Sunday, November 15, 2009

Flesh, otra vez

On a morning after a night where I was awake until 5 a.m. I get up and take a shower. Blurry eyed, and more tired than I can express, unmotivated to work although I know I must, I slip off my t-shirt, the sweatpants I wore to bed and casually toss them on the floor in a place where I will not step with my soon-to-be-wet feet. As I stand up again, I see it.

I don't know where it came from, what I did to myself to cause three inches on my left leg to suddenly be black and blue (and purple and green). I must have done something - there is a knot underneath the bruise, painful to touch. Did I run into something yesterday? Not that I remember. I fell down the stairs a week ago - wouldn't I have noticed it by now?

I am a hazard to myself.

This bruise is strange, mysterious, beautiful in its pain. It reminds me of a flower, how it blooms - yellow and green underneath, flecks of blue on top of that, then a purple so bright as to be almost pink.

Still, I'd like to know how I earned it. Or perhaps for it to go away as soon as possible.
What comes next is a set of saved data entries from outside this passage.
Definition BBSim_handlers : list (string * Pattern * Handler) :=
  [("GET", pattern_BBSim_Version_0, handle_BBSim_Version_0);
   ("GET", pattern_BBSim_GetOlt_0, handle_BBSim_GetOlt_0);
   ("GET", pattern_BBSim_GetOlt_1, handle_BBSim_GetOlt_1);
   ("POST", pattern_BBSim_RebootOlt_0, handle_BBSim_RebootOlt_0);
   ("GET", pattern_BBSim_GetONU_0, handle_BBSim_GetONU_0);
   ("GET", pattern_BBSim_GetONUs_0, handle_BBSim_GetONUs_0);
   ("DELETE", pattern_BBSim_ShutdownONU_0, handle_BBSim_ShutdownONU_0);
   ("DELETE", pattern_BBSim_ShutdownAllONUs_0, handle_BBSim_ShutdownAllONUs_0);
   ("DELETE", pattern_BBSim_ShutdownONUsOnPON_0, handle_BBSim_ShutdownONUsOnPON_0);
   ("POST", pattern_BBSim_PoweronONU_0, handle_BBSim_PoweronONU_0);
   ("POST", pattern_BBSim_PoweronAllONUs_0, handle_BBSim_PoweronAllONUs_0);
   ("POST", pattern_BBSim_PoweronONUsOnPON_0, handle_BBSim_PoweronONUsOnPON_0);
   ("POST", pattern_BBSim_RestartEapol_0, handle_BBSim_RestartEapol_0);
   ("POST", pattern_BBSim_RestartDhcp_0, handle_BBSim_RestartDhcp_0);
   ("POST", pattern_BBSim_SetOnuAlarmIndication_0, handle_BBSim_SetOnuAlarmIndication_0);
   ("POST", pattern_BBSim_SetOltAlarmIndication_0, handle_BBSim_SetOltAlarmIndication_0);
   ("GET", pattern_BBSim_GetFlows_0, handle_BBSim_GetFlows_0);
   ("GET", pattern_BBSim_GetFlows_1, handle_BBSim_GetFlows_1);
   ("POST", pattern_BBSim_ChangeIgmpState_0, handle_BBSim_ChangeIgmpState_0);
   ("GET", pattern_BBSim_GetOnuTrafficSchedulers_0, handle_BBSim_GetOnuTrafficSchedulers_0)].
(** Every route of the description makes the call its path means. *)
Lemma rest_api_ok : Forall route_ok rest_api.
Proof.
  repeat apply List.Forall_cons; [..|apply List.Forall_nil].
  - the_route (request_BBSim_Version_0 version connected). called.
  - the_route (@request_BBSim_GetOlt_0 S _ connected). called.
  - the_route (@request_BBSim_GetOlt_1 S _ connected). called.
  - the_route (@request_BBSim_RebootOlt_0 S _ connected). called.
  - the_route (@request_BBSim_GetONU_0 S _ connected). called.
  - the_route (@request_BBSim_GetONUs_0 S _ connected). called.
  - the_route (@request_BBSim_ShutdownONU_0 S _ connected). called.
  - the_route (@request_BBSim_ShutdownAllONUs_0 S _ connected). called.
  - the_route (@request_BBSim_ShutdownONUsOnPON_0 S _ connected); [called|refused].
  - the_route (@request_BBSim_PoweronONU_0 S _ connected). called.
  - the_route (@request_BBSim_PoweronAllONUs_0 S _ connected). called.
  - the_route (@request_BBSim_PoweronONUsOnPON_0 S _ connected); [called|refused].
  - the_route (@request_BBSim_RestartEapol_0 S _ _ connected).
    destruct (uni_query filter_BBSim_RestartEapol_0 r s2) as [(msg & Hq & Hn)|(uni & Hq & Hu)]; [done|done|asked Hq Hn msg|].
    answered_with Hq uni "" means_eapol.
  - the_route (@request_BBSim_RestartDhcp_0 S _ _ connected).
    destruct (uni_query filter_BBSim_RestartDhcp_0 r s2) as [(msg & Hq & Hn)|(uni & Hq & Hu)]; [done|done|asked Hq Hn msg|].
    answered_with Hq uni "" means_dhcp.
  - the_route (@request_BBSim_SetOnuAlarmIndication_0 S _ _ connected).
    destruct (alarm_query r {| oar_AlarmType := s4; oar_SerialNumber := s2; oar_Status := s5; oar_Parameters := [] |})
      as [(msg & Hq & Hn)|Hq]; [asked Hq Hn msg|answered_with Hq "" "" means_onu_alarm].
  - the_route (@request_BBSim_SetOltAlarmIndication_0 S _ connected); [called|refused].
  - the_route (@request_BBSim_GetFlows_0 S _ connected). called.
  - the_route (@request_BBSim_GetFlows_1 S _ _ connected).
    destruct (flows_query r) as [(msg & Hq & Hn)|(sn & Hq & Hu)]; [asked Hq Hn msg|answered_with Hq "" sn means_all_flows].
  - the_route (@request_BBSim_ChangeIgmpState_0 S _ connected); [called|refused..].
  - the_route (@request_BBSim_GetOnuTrafficSchedulers_0 S _ connected). called.
Qed.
Another post for this nocturnal night

I've had just enough caffeine to ensure I will not sleep tonight
And I am pondering whether this final cup will push me into the territory
Of unproductive sleep deprived shakes
Not conducive
To theses or Portuguese
I wonder how much milk and sugar I've consumed since 6 pm
I wonder whether I'll actually be productive
Or just awake
I delay my work for metapoetry
And Shakespeare
And think about how I'd love to go for a run

Saturday, November 14, 2009

How to write a thesis in twenty simple steps

1. Don't do enough research.
2. Read through the pages you've already written, decide it's talking about the wrong stuff.
3. Suffer writer's block for at least 4 weeks.
4. Watch your computer's hinge break.
5. Take your computer to the apple store to get it fixed.
6. Try to work on your thesis on someone else's computer and feel lost without all your bookmarks on Safari on your computer.
7. Pray your computer will be fixed quickly.
8. Get your computer back, jump for joy, be $200 dollars poorer.
9. Make an appointment with your advisor to turn in your chapter and an outline of the next chapter.
10. Do your other homework.
11. Watch British comedies.
12. Start to fret a bit.
13. Check out another book that talks about exactly what you need it to talk about.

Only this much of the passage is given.